# Machine Learning Algorithms

1. Naive Bayes Algorithm
2. Decision Trees
3. Random Forest
4. Linear Regression
5. Logistic Regression
6. Suport Vector Machines
7. kNN - k Nearest Neighbours
8. K-Means

### 1. Naive Bayes
Based on Bayes Theorem, it assumes that no two or more features depend on each other. In simple terms, a particular feature in a class is unrelated to presence of any other feature.

*** Pros ***
 - Easy and fast
 - Works well in multi class problem
 - When assumption of independence holds, it performs better than other classifiers
 
*** Cons ***
 - Works well with categorical variables compared to numerical variables
 - Known as bad estimator
 - Works on assumption of independent variables, which is not the case in real life

In [2]:
import numpy as np
import pandas as pd
import matplotlib.pyplot as plt
import seaborn as sns

iris = pd.read_csv('Iris.csv', index_col = 0)
iris.head()

Unnamed: 0_level_0,SepalLengthCm,SepalWidthCm,PetalLengthCm,PetalWidthCm,Species
Id,Unnamed: 1_level_1,Unnamed: 2_level_1,Unnamed: 3_level_1,Unnamed: 4_level_1,Unnamed: 5_level_1
1,5.1,3.5,1.4,0.2,Iris-setosa
2,4.9,3.0,1.4,0.2,Iris-setosa
3,4.7,3.2,1.3,0.2,Iris-setosa
4,4.6,3.1,1.5,0.2,Iris-setosa
5,5.0,3.6,1.4,0.2,Iris-setosa


In [5]:
target = iris.Species
X_input = iris.drop('Species', axis = 1)
X_input.head()

Unnamed: 0_level_0,SepalLengthCm,SepalWidthCm,PetalLengthCm,PetalWidthCm
Id,Unnamed: 1_level_1,Unnamed: 2_level_1,Unnamed: 3_level_1,Unnamed: 4_level_1
1,5.1,3.5,1.4,0.2
2,4.9,3.0,1.4,0.2
3,4.7,3.2,1.3,0.2
4,4.6,3.1,1.5,0.2
5,5.0,3.6,1.4,0.2


In [6]:
target.head()

Id
1    Iris-setosa
2    Iris-setosa
3    Iris-setosa
4    Iris-setosa
5    Iris-setosa
Name: Species, dtype: object

In [11]:
# train test split data
from sklearn.model_selection import train_test_split
X_train, X_test, y_train, y_test = train_test_split(X_input, target, test_size=0.20, random_state = 100)

In [12]:
# Import Naive Bayes Algorithm
from sklearn.naive_bayes import GaussianNB
nb = GaussianNB()
nb.fit(X_train, y_train)
prediction = nb.predict(X_test)

In [13]:
from sklearn.metrics import accuracy_score
score = accuracy_score(y_test, prediction)
print(score)

0.9666666666666667


### 2. Decision Trees
Type of Supervised learning algorithm used for classification problems mostly.

*** Advantages***
 - Works for both categorical & numerical variables
 - Simple to understand and interpret
 - Requires little data preparation
 - Able to handle multiple output problems

*** Disadvantages***
 - Prone to overfitting
 - Can become unstable
 - Cannot express hard concepts like XOR gates

In [None]:
from sklearn.tree import DecisionTreeClassifier
clf = DecisionTreeClassifier()
clf.fit(X_train, y_train)
prediction = clf.predict(X_test)

### 3. Random Forest
Random decision forests made from several or few decision trees.
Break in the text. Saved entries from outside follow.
#[global] Instance blob_exact n : Exact (blob_codec n).
Proof.
  constructor; [constructor; [done|..]|]; cbn [ok put get blob_codec].
  - by intros b [].
  - intros b rest [_ Hl]. by apply serialize_blob_app.
  - intros s b rest Hs E. apply serialize_blob_inv in E as [-> Hl]. apply byte_list_app in Hs as [Hb _].
    split; [done|]. split; [by eexists|done].
  - intros s b rest _ E. by apply serialize_blob_inv in E as [-> _].
Qed.

#[global] Instance uint_nonempty n : Nonempty (uint_codec (S n)).
Proof. done. Qed.

#[global] Instance uint_exact n : Exact (uint_codec (S n)).
Proof.
  assert (Hinv : forall s v rest, byte_list s -> serialize_uint (S n) s = Some (v, rest) ->
            0 <= v < 256 ^ Z.of_nat (S n) /\ s = le_digits 256 (S n) v ++ rest).
  { intros s v rest Hs. unfold serialize_uint, mbind, reader_bind, mret, reader_ret.
    destruct (serialize_blob (S n) s) as [[b r]|] eqn:E; [|done]. intros [= <- <-].
    apply serialize_blob_inv in E as [-> Hl]. apply byte_list_app in Hs as [Hb _].
    split; [rewrite <- Hl; by apply le_value_bound|]. f_equal. rewrite <- Hl. symmetry. by apply le_digits_value. }
  constructor; [constructor; [done|..]|]; cbn [ok put get uint_codec].
  - intros v _. by apply le_digits_list.
  - intros v rest Hv. unfold serialize_uint, mbind, reader_bind, mret, reader_ret.
    rewrite serialize_blob_app by apply le_digits_length.
    by rewrite le_value_digits_small.
  - intros s v rest Hs E. destruct (Hinv _ _ _ Hs E) as [Hv ->]. split; [done|]. split; [by eexists|done].
  - intros s v rest Hs E. by destruct (Hinv _ _ _ Hs E).
Qed.

(** ** Sequences of reads *)

Lemma read_bind {A B} (r : reader A) (f : A -> reader B) s a s' :
  r s = Some (a, s') -> (r ≫= f) s = f a s'.
Proof. intros E. unfold mbind, reader_bind. by rewrite E. Qed.

Lemma read_bind_inv {A B} (r : reader A) (f : A -> reader B) s b rest :
  (r ≫= f) s = Some (b, rest) -> exists a s', r s = Some (a, s') /\ f a s' = Some (b, rest).
Proof. unfold mbind, reader_bind. destruct (r s) as [[a s']|]; [by eexists _, _|done]. Qed.

Lemma parse_all_Some {A} (r : reader A) s a : parse_all r s = Some a <-> r s = Some (a, []).
Proof. unfold parse_all. destruct (r s) as [[b []]|]; naive_solver. Qed.

(** Splits every sequence of reads in the hypotheses. *)
Ltac read_inv :=
  repeat match goal with
  | H : (_ ≫= _) _ = Some (_, _) |- _ => apply read_bind_inv in H as (? & ? & ? & ?)
  | H : mret _ _ = Some (_, _) |- _ => unfold mret, reader_ret in H; injection H as <- <-
  | H : fail _ = Some _ |- _ => discriminate H
  | H : remaining_bytes _ = Some _ |- _ => unfold remaining_bytes in H; injection H as <- <-
  end.

Section Vector.
Context {A : Type} (c : codec A).

Lemma elements_put `{!Lawful c} v rest :
  Forall (ok c) v -> read_elements (get c) (length v) (concat (put c <$> v) ++ rest) = Some (v, rest).
Proof.
  induction 1 as [|a v Ha _ IH]; [done|]. cbn [length read_elements fmap list_fmap concat].
  rewrite <- app_assoc. erewrite read_bind by by apply get_put. by erewrite read_bind by exact IH.
Qed.

Lemma elements_bytes `{!Lawful c} v : Forall (ok c) v -> byte_list (concat (put c <$> v)).
Proof.
  induction 1 as [|a v Ha _ IH]; [constructor|]. cbn. apply byte_list_app. split; [by apply put_bytes|done].
Qed.

Lemma elements_save `{!Lawful c} v : Forall (ok c) v -> forallb (saves c) v = true.
Proof. induction 1 as [|a v Ha _ IH]; [done|]. cbn [forallb]. rewrite IH. by rewrite (ok_saves a Ha). Qed.

(** Every element takes a byte at least. *)
Lemma elements_length `{!Nonempty c} v : Forall (ok c) v -> (length v <= length (concat (put c <$> v)))%nat.
Proof.
  induction 1 as [|a v Ha _ IH]; [done|]. rewrite fmap_cons. cbn [concat length]. rewrite length_app.
  pose proof (put_nonempty a Ha) as Hne. destruct (put c a) as [|b l]; [done|]. cbn [length]. lia.
Qed.
(** How a filled transaction comes from the one that was read *)
Inductive filled (t : transaction) : transaction -> Prop :=
  | filled_not : filled t t
  | filled_in ks bp bpp :
      fill_dest (vout (tx_prefix t)) (outPk (rct_base (rct_signatures t))) = Some ks ->
      (bp = bulletproofs (rct_prunable (rct_signatures t))
       \/ exists x v, bulletproofs (rct_prunable (rct_signatures t)) = [x] /\ bp = [set_V x v]) ->
      (bpp = bulletproofs_plus (rct_prunable (rct_signatures t))
       \/ exists x v, bulletproofs_plus (rct_prunable (rct_signatures t)) = [x] /\ bpp = [set_plus_V x v]) ->
      filled t (set_proofs (set_outPk t ks) bp bpp).

Lemma set_proofs_id t : set_proofs t (bulletproofs (rct_prunable (rct_signatures t)))
                          (bulletproofs_plus (rct_prunable (rct_signatures t))) = t.
Proof. by destruct t as [? ? [? []] ?]. Qed.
Thus it is called an ensemble learning method.
Used for classification and regression.

*** Advantages***
 - Works for both categorical & numerical variables
 - Able to handle multiple output problems
 - Not prone to overfitting like Decision trees
 - Extremely flexible and have high accuracy

*** Disadvantages***
 - Harder and time consuming to construct
 - Computationally expensive
 - Cannot express hard concepts like XOR gates

In [None]:
from sklearn.ensemble import RandomForestClassifier
clf = RandomForestClassifier()
clf.fit(X_train, y_train)
prediction = clf.predict(X_test)

### 4. Linear Regression
Used to estimate real values like cost, price, sales etc based on continuous variables.
Establishes the mathematical relationship between he features and the target variable by fitting the best line represented by the equation

***y = ax + b***

Y - target variable

a - slope

X - feature variable

b - intercept

In [None]:
from sklearn.linear_model import LinearRegression
reg = LinearRegression()
reg.fit(X_train, y_train)
reg.predict(X_test)

In [None]:
from sklearn.metrics import r2_score
score = r2_score(y_test, prediction)

### 5. Logistic Regression
Used to estimate discrete values(binary values, i.e 0 & 1 or True & False) in classification problems.


***Pros***

 - More robust than other classifiers
 - Works best for binary classification
 
*** Cons***

- Not fitted for multiiclassification problems

In [None]:
from sklearn.linear_model import LogisticRegression
clf = LogisticRegression
clf.fit(X_train, y_train)
clf.predict(X_test)

### 6. Support Vector Machines
A very robust and efficient clasification algorithm which can perform really well with binary or multiclassification problems.
It can classify the datasets in n-dimensional space.


***Pros***

 - Very robust and efficient classifier
 - Works best for complex datasets
 - Very effective in high dimensional spaces
 - Versatile & Can classify data with any shape and distribution
 
*** Cons***

 - Computationally very expensive
 - Complex, hard and time consuming to construct & tune

In [None]:
from sklearn import svm
clf = svm.SVC()
clf.fit(X_train, y_train)
clf.predict(X_test)

### 7. k-NN (k Nearest Neighbours)
Can be used for both classification and regresion
Mostly used in classification problems to find the segmentation in our data and make distinguished circles/groups based on nearest neighbors


***Pros***

 - Easy to interpret
 - High Predictive power
 
*** Cons***

 - Can be computationally expensive
 - Relies on good preprocessing and removal of outliers

In [None]:
from sklearn.neighbours import KneighborsClassifier
clf = KneighborsClassifier(n_neighbors='k')
clf.fit(X_train, y_train)
clf.predict(X_test)

### 8. K Means
Algorithm for unsupervised problems to make clusters in our data


In [None]:
from sklearn.cluster import KMeans
cls = KMeans(n_clusters = 3)
cls.fit(X_train)
cls.predict(X_test)